Problem statement —
Quote exactly the lines spanning from the top of the data below to the line that contains "document, its other", including both.

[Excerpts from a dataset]
☆ ☆ ☆
(** * Local Timesheet: a shallow embedding of [app.js]

    The script keeps one JavaScript object, [state], whose [entries] array
    holds the recorded shifts; every handler updates it and writes it to
    [localStorage] as JSON.  The development below follows the script
    function by function.

    - JavaScript numbers are IEEE 754 binary64 values, modelled by the
      kernel's primitive floats, so that sums and quotients are computed
      exactly as the script computes them.
    - JavaScript strings are modelled by [string]; each character stands
      for one code unit in the range 0..255.
    - Built-ins are modelled after the language standard: [Number] on
      strings, [String], [trim], [split], [Math.round], [toFixed],
      [JSON.stringify].  The handlers
      take [JSON.parse] and the conversion of numbers to strings from a
      host; the parser of the standard is defined as well, and is the host
      of the statements about saved texts and of the examples.
    - Values obtained from the user or the clock ([confirm], [uid()],
      [new Date()], form fields, the chosen file) are arguments.
    - The document object model is not modelled: of [render] the totals
      and the exceptions are kept, those of the conversion to a string of
      what is written into the document among them. *)

From Stdlib Require Import ZArith List String Ascii Bool Lia Floats Uint63 Permutation DecimalString.
Import ListNotations.
(** Decrypting the metadata of a session with its passkey. *)
Lemma decrypt_session pii_fields passkey ent :
  decrypt_pii_fields L (metadata_of L pii_fields passkey ent) passkey
  = Ok (imap (fun i f => (make_placeholder_id i, original_value f)) pii_fields).
Proof.
  rewrite (decrypt_pii_fields_spec L _ _ _ (session_salt_decodes L HL _ _ _))
    by apply (session_key_ok L HL).
  rewrite session_key_eq. simpl.
  pose proof (session_key_ok L HL passkey None) as Hk.
  rewrite all_decrypt_session by done.
  f_equal. by apply decrypted_of_session.
Qed.

End handler_runs_2.

(** X7.  A successful [/api/encrypt] answers with the redacted document
    under the name "encrypted_" followed by the upload's name, and records
    it: the document gets status "encrypted" and the path of the redacted
    document, its other fields stay, no other document changes, and the
    sidecar holds the metadata of the session. *)
Theorem redaction_is_recorded (L : Lib) (HL : LibLaws L)
    ent document_id passkey (w : world L) doc f fields pages mp :
  documents_store w !! document_id = Some doc ->
  detected_pii doc = Some (f :: fields) ->
  8 <= String.length passkey ->
  fs w !! original_path doc = Some (PdfFile pages) ->
  path_with_suffix L (encrypted_path_of L (original_path doc)) ".json" = Ok mp ->
  exists w',
    encrypt_document L ent document_id passkey w
    = (Ok {| fr_path := encrypted_path_of L (original_path doc);
             fr_filename := "encrypted_" +:+ filename doc;
             fr_media_type := "application/pdf" |}, w') /\
    documents_store w' !! document_id
    = Some {| id := id doc; filename := filename doc; original_path := original_path doc;
              status := "encrypted"; detected_pii := detected_pii doc;
              encrypted_path := Some (encrypted_path_of L (original_path doc)) |} /\
    (forall other, other <> document_id ->
       documents_store w' !! other = documents_store w !! other) /\
    fs w' !! mp = Some (JsonFile (metadata_of L (f :: fields) passkey ent)).
Proof.
  intros Hdoc Hpii Hlen Hfs Hmp. eexists.
  split; [by eapply encrypt_document_run|].
  cbn [fs documents_store]. split_and!.
  - by rewrite lookup_insert_eq.
  - intros other Hne. by rewrite lookup_insert_ne.
  - apply lookup_insert_eq.
Qed.

Lemma redaction_is_recorded_witness :
  exists w',
    encrypt_document Demo.lib Demo.ent "1" Demo.horse Samples.world0
    = (Ok {| fr_path := "uploads/encrypted_report.pdf";
             fr_filename := "encrypted_report.pdf";
             fr_media_type := "application/pdf" |}, w') /\
    documents_store w' !! "1"
    = Some {| id := "1"; filename := "report.pdf"; original_path := "uploads/report.pdf";
              status := "encrypted";
              detected_pii := Some [Demo.ssn_field; Demo.email_field];
              encrypted_path := Some "uploads/encrypted_report.pdf" |} /\
    (forall other, other <> "1" ->
       documents_store w' !! other = documents_store Samples.world0 !! other) /\
    fs w' !! "uploads/encrypted_report.json" = Some (JsonFile Demo.session2).
Proof.
  apply (redaction_is_recorded Demo.lib demo_lib_laws Demo.ent "1" Demo.horse
           Samples.world0 Samples.doc_analysed Demo.ssn_field [Demo.email_field]
           ["SSN 123-45-6789"; "john@example.org"] "uploads/encrypted_report.json").
  - reflexivity.
  - reflexivity.
  - vm_compute. lia.
  - reflexivity.
  - reflexivity.
Defined.
(** [parse] on a file with a header it accepts: it returns; all it does is
    to print its warnings about the header and to append what the records
    that are in the file in full give rise to, in the order of the file. *)
Lemma parse_valid (now : nat -> datetime) (file : bytes) (recs : list RawRecord)
    (tail : bytes) (st : Parser) :
  valid_header file ->
  skipn 16 file = flat_map record_bytes recs ++ tail ->
  Forall complete_record recs -> truncated tail ->
  parse now file st
  = (Ok tt,
     app_parser st
       (app_parser (printed (header_warnings (firstn 16 file)))
                   (records_events now 0 recs))).
Proof.
  intros (H16 & Hmagic) Hbody Hrecs Htail. unfold parse. cbn [read].
  change (Z.to_nat 16) with 16%nat.
  assert (Hh : len (firstn 16 file) = 16) by (rewrite len_firstn; lia).
  replace (len (firstn 16 file) <? 16) with false by (symmetry; apply Z.ltb_ge; lia).
  cbv zeta. change 16%nat with (Z.to_nat 16) at 1. rewrite magic_of_header.
  change (Z.to_nat 16) with 16%nat.
  replace (bytes_eqb (firstn 8 file) BTSNOOP_MAGIC) with true
    by (symmetry; now apply bytes_eqb_eq).
  cbn [negb]. unfold unpack_be_II.
  replace (len (slice (firstn 16 file) 8 16) =? 8) with true
    by (symmetry; apply Z.eqb_eq; rewrite len_slice; lia).
  rewrite bind_ret.
  rewrite (slice_slice (firstn 16 file) 8 16 0 4) by lia.
  rewrite (slice_slice (firstn 16 file) 8 16 4 8) by lia.
  change (8 + 0) with 8. change (8 + 4) with 12. change (8 + 8) with 16.
  assert (Hloop : forall st',
    read_packets now (S (List.length (skipn 16 file))) 0 (skipn 16 file) st'
    = (Ok tt, app_parser st' (records_events now 0 recs))).
  { intros st'. rewrite Hbody. apply read_packets_records; try assumption.
    rewrite length_app. pose proof (records_count recs Hrecs). lia. }
  unfold header_warnings, bind.
  rewrite !warn_appends. cbv iota beta.
  rewrite Hloop. now rewrite <- printed_app, !app_parser_assoc.
Qed.

(** How [parse] ends, for every file: it raises [ValueError] on a file of
    fewer than 16 bytes and on one whose first 8 bytes are not the magic
    constant, and returns on every other one. *)
Lemma parse_outcome (now : nat -> datetime) (file : bytes) (st : Parser) :
  (len file < 16 /\ parse now file st = (Raise (ValueError FileTooSmall), st))
  \/ (16 <= len file /\ firstn 8 file <> BTSNOOP_MAGIC
      /\ parse now file st = (Raise (ValueError (InvalidMagic (firstn 8 file))), st))
  \/ (valid_header file /\ fst (parse now file st) = Ok tt).
Proof.
  destruct (Z_lt_ge_dec (len file) 16) as [H|H].
  - left. split; [assumption|]. now apply parse_too_small.
  - right. destruct (list_eq_dec Byte.byte_eq_dec (firstn 8 file) BTSNOOP_MAGIC) as [E|E].
    + right. assert (V : valid_header file) by (split; [lia|assumption]).
      split; [assumption|].
      destruct (records_decomposition (skipn 16 file)) as (recs & tail & Hb & Hr & Ht).
      now rewrite (parse_valid now file recs tail st V Hb Hr Ht).
    + left. split; [lia|]. split; [assumption|]. apply parse_bad_magic; [lia|assumption].
Qed.

(** [parse] ends within the budget of its loop on every file. *)
Lemma parse_within_fuel (now : nat -> datetime) (file : bytes) (st : Parser) :
  fst (parse now file st) <> OutOfFuel.
Proof.
  destruct (parse_outcome now file st) as [(_ & E)|[(_ & _ & E)|(_ & E)]];
    rewrite E; discriminate.
Qed.

(** ** The walk over the sub-records, step by step *)

Lemma adv_report_loop_short (pkt : BtsnoopPacket) (params : bytes) (n : nat)
    (offset : Z) :
  len params < offset + 9 ->
  adv_report_loop pkt params (S n) offset = ret tt.
Proof.
  intros H. cbn [adv_report_loop].
  now replace (offset + 9 >? len params) with true by (symmetry; apply Z.gtb_lt; lia).
Qed.

Lemma adv_report_loop_cut (pkt : BtsnoopPacket) (params : bytes) (n : nat)
    (offset : Z) :
  0 <= offset -> offset + 9 <= len params ->
  len params < offset + 9 + u8 (nth (Z.to_nat (offset + 8)) params x00) ->
  adv_report_loop pkt params (S n) offset = ret tt.
Proof.
  intros H0 H9 Hd. cbn [adv_report_loop].
  replace (offset + 9 >? len params) with false
    by (symmetry; rewrite Z.gtb_ltb; apply Z.ltb_ge; lia).
  rewrite !bind_getitem by lia.
  now replace (_ >? len params) with true by (symmetry; apply Z.gtb_lt; lia).
Qed.

Lemma adv_report_loop_step (pkt : BtsnoopPacket) (params : bytes) (n : nat)
    (offset : Z) :
  0 <= offset -> offset + 9 <= len params ->
  offset + 9 + u8 (nth (Z.to_nat (offset + 8)) params x00) <= len params ->
  adv_report_loop pkt params (S n) offset
  = (append_advertisement (report_at (pkt_timestamp pkt) params offset) ;;;
     adv_report_loop pkt params n
       (offset + 9 + u8 (nth (Z.to_nat (offset + 8)) params x00) + 1)).
Proof.
  intros H0 H9 Hd. cbn [adv_report_loop].
  replace (offset + 9 >? len params) with false
    by (symmetry; rewrite Z.gtb_ltb; apply Z.ltb_ge; lia).
  rewrite !bind_getitem by lia.
  replace (_ >? len params) with false
    by (symmetry; rewrite Z.gtb_ltb; apply Z.ltb_ge; lia).
  unfold report_at, signed_byte.
  destruct (_ <? len params) eqn:E.
  - apply Z.ltb_lt in E. pose proof (u8_range (nth (Z.to_nat (offset + 8)) params x00)).
    rewrite bind_getitem by lia. reflexivity.
  - rewrite bind_ret. reflexivity.
Qed.

Lemma append_advertisement_appends (a : AdvertisementPacket) (st : Parser) :
  append_advertisement a st = (Ok tt, app_parser st (only_advertisements [a])).
Proof.
  unfold append_advertisement, modify, app_parser, only_advertisements. simpl.
  now rewrite !app_nil_r.
Qed.

(** ** The walk with its log *)

Lemma adv_report_loop_traced_spec (pkt : BtsnoopPacket) (params : bytes) (n : nat) :
  forall offset t0 st, 0 <= offset ->
  exists t st',
    adv_report_loop_traced pkt params n offset t0 st = (Ok t, st')
    /\ adv_report_loop pkt params n offset st = (Ok tt, st')
    /\ trace_ok params n t0 t.
Proof.
  induction n as [|n IH]; intros offset t0 st Hoff.
  - exists t0, st. repeat split; [auto | simpl; lia].
  - cbn [adv_report_loop_traced adv_report_loop].
    destruct (offset + 9 >? len params) eqn:E9.
    { exists (tick t0), st. repeat split; [auto | simpl; lia]. }
    rewrite Z.gtb_ltb in E9. apply Z.ltb_ge in E9.
    cbv zeta. rewrite !bind_getitem by lia.
    pose proof (u8_range (nth (Z.to_nat (offset + 8)) params x00)) as Hdl.
    set (dl := u8 (nth (Z.to_nat (offset + 8)) params x00)) in *.
    destruct (offset + 9 + dl >? len params) eqn:Ed.
    { eexists _, st. split; [reflexivity|]. split; [reflexivity|].
      split; [|simpl; lia]. simpl. intros H.
      repeat (apply Forall_app; split); try assumption;
        repeat constructor; simpl; lia. }
    rewrite Z.gtb_ltb in Ed. apply Z.ltb_ge in Ed.
    destruct (offset + 9 + dl <? len params) eqn:Er.
    + apply Z.ltb_lt in Er. rewrite !bind_getitem by lia.
      unfold bind. rewrite !append_advertisement_appends.
      match goal with |- context [adv_report_loop_traced pkt params n ?o ?t1 ?s1] =>
        destruct (IH o t1 s1) as (t & st' & Ht & Hl & Hok & Hit); [lia|];
        exists t, st'
      end.
      split; [exact Ht|]. split; [exact Hl|]. split.
      * intros H. apply Hok. simpl.
        repeat (apply Forall_app; split); try assumption;
          repeat constructor; simpl; lia.
      * simpl in Hit. lia.
    + apply Z.ltb_ge in Er. rewrite !bind_ret.
      unfold bind. rewrite !append_advertisement_appends.
      match goal with |- context [adv_report_loop_traced pkt params n ?o ?t1 ?s1] =>
        destruct (IH o t1 s1) as (t & st' & Ht & Hl & Hok & Hit); [lia|];
        exists t, st'
      end.
      split; [exact Ht|]. split; [exact Hl|]. split.
      * intros H. apply Hok. simpl.
        repeat (apply Forall_app; split); try assumption;
          repeat constructor; simpl; lia.
      * simpl in Hit. lia.
Qed.

(** ** The decoders on packets of a known shape *)

Ltac nat_lits :=
  change (Z.to_nat 0) with 0%nat in *; change (Z.to_nat 1) with 1%nat in *;
  change (Z.to_nat 2) with 2%nat in *; change (Z.to_nat 3) with 3%nat in *;
  change (Z.to_nat 9) with 9%nat in *.

Lemma append_disconnection_appends (e : DisconnectionEvent) (st : Parser) :
  append_disconnection e st = (Ok tt, app_parser st (only_disconnection e)).
Proof.
  unfold append_disconnection, modify, app_parser, only_disconnection. simpl.
  now rewrite !app_nil_r.
Qed.

Lemma append_connection_appends (c : ConnectionRequest) (st : Parser) :
  append_connection c st = (Ok tt, app_parser st (only_connection c)).
Proof.
  unfold append_connection, modify, app_parser, only_connection. simpl.
  now rewrite !app_nil_r.
Qed.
☆ ☆ ☆
Reply to the task —
(** * Local Timesheet: a shallow embedding of [app.js]

    The script keeps one JavaScript object, [state], whose [entries] array
    holds the recorded shifts; every handler updates it and writes it to
    [localStorage] as JSON.  The development below follows the script
    function by function.

    - JavaScript numbers are IEEE 754 binary64 values, modelled by the
      kernel's primitive floats, so that sums and quotients are computed
      exactly as the script computes them.
    - JavaScript strings are modelled by [string]; each character stands
      for one code unit in the range 0..255.
    - Built-ins are modelled after the language standard: [Number] on
      strings, [String], [trim], [split], [Math.round], [toFixed],
      [JSON.stringify].  The handlers
      take [JSON.parse] and the conversion of numbers to strings from a
      host; the parser of the standard is defined as well, and is the host
      of the statements about saved texts and of the examples.
    - Values obtained from the user or the clock ([confirm], [uid()],
      [new Date()], form fields, the chosen file) are arguments.
    - The document object model is not modelled: of [render] the totals
      and the exceptions are kept, those of the conversion to a string of
      what is written into the document among them. *)

From Stdlib Require Import ZArith List String Ascii Bool Lia Floats Uint63 Permutation DecimalString.
Import ListNotations.
(** Decrypting the metadata of a session with its passkey. *)
Lemma decrypt_session pii_fields passkey ent :
  decrypt_pii_fields L (metadata_of L pii_fields passkey ent) passkey
  = Ok (imap (fun i f => (make_placeholder_id i, original_value f)) pii_fields).
Proof.
  rewrite (decrypt_pii_fields_spec L _ _ _ (session_salt_decodes L HL _ _ _))
    by apply (session_key_ok L HL).
  rewrite session_key_eq. simpl.
  pose proof (session_key_ok L HL passkey None) as Hk.
  rewrite all_decrypt_session by done.
  f_equal. by apply decrypted_of_session.
Qed.

End handler_runs_2.

(** X7.  A successful [/api/encrypt] answers with the redacted document
    under the name "encrypted_" followed by the upload's name, and records
    it: the document gets status "encrypted" and the path of the redacted
    document, its other fields stay, no other document changes, and the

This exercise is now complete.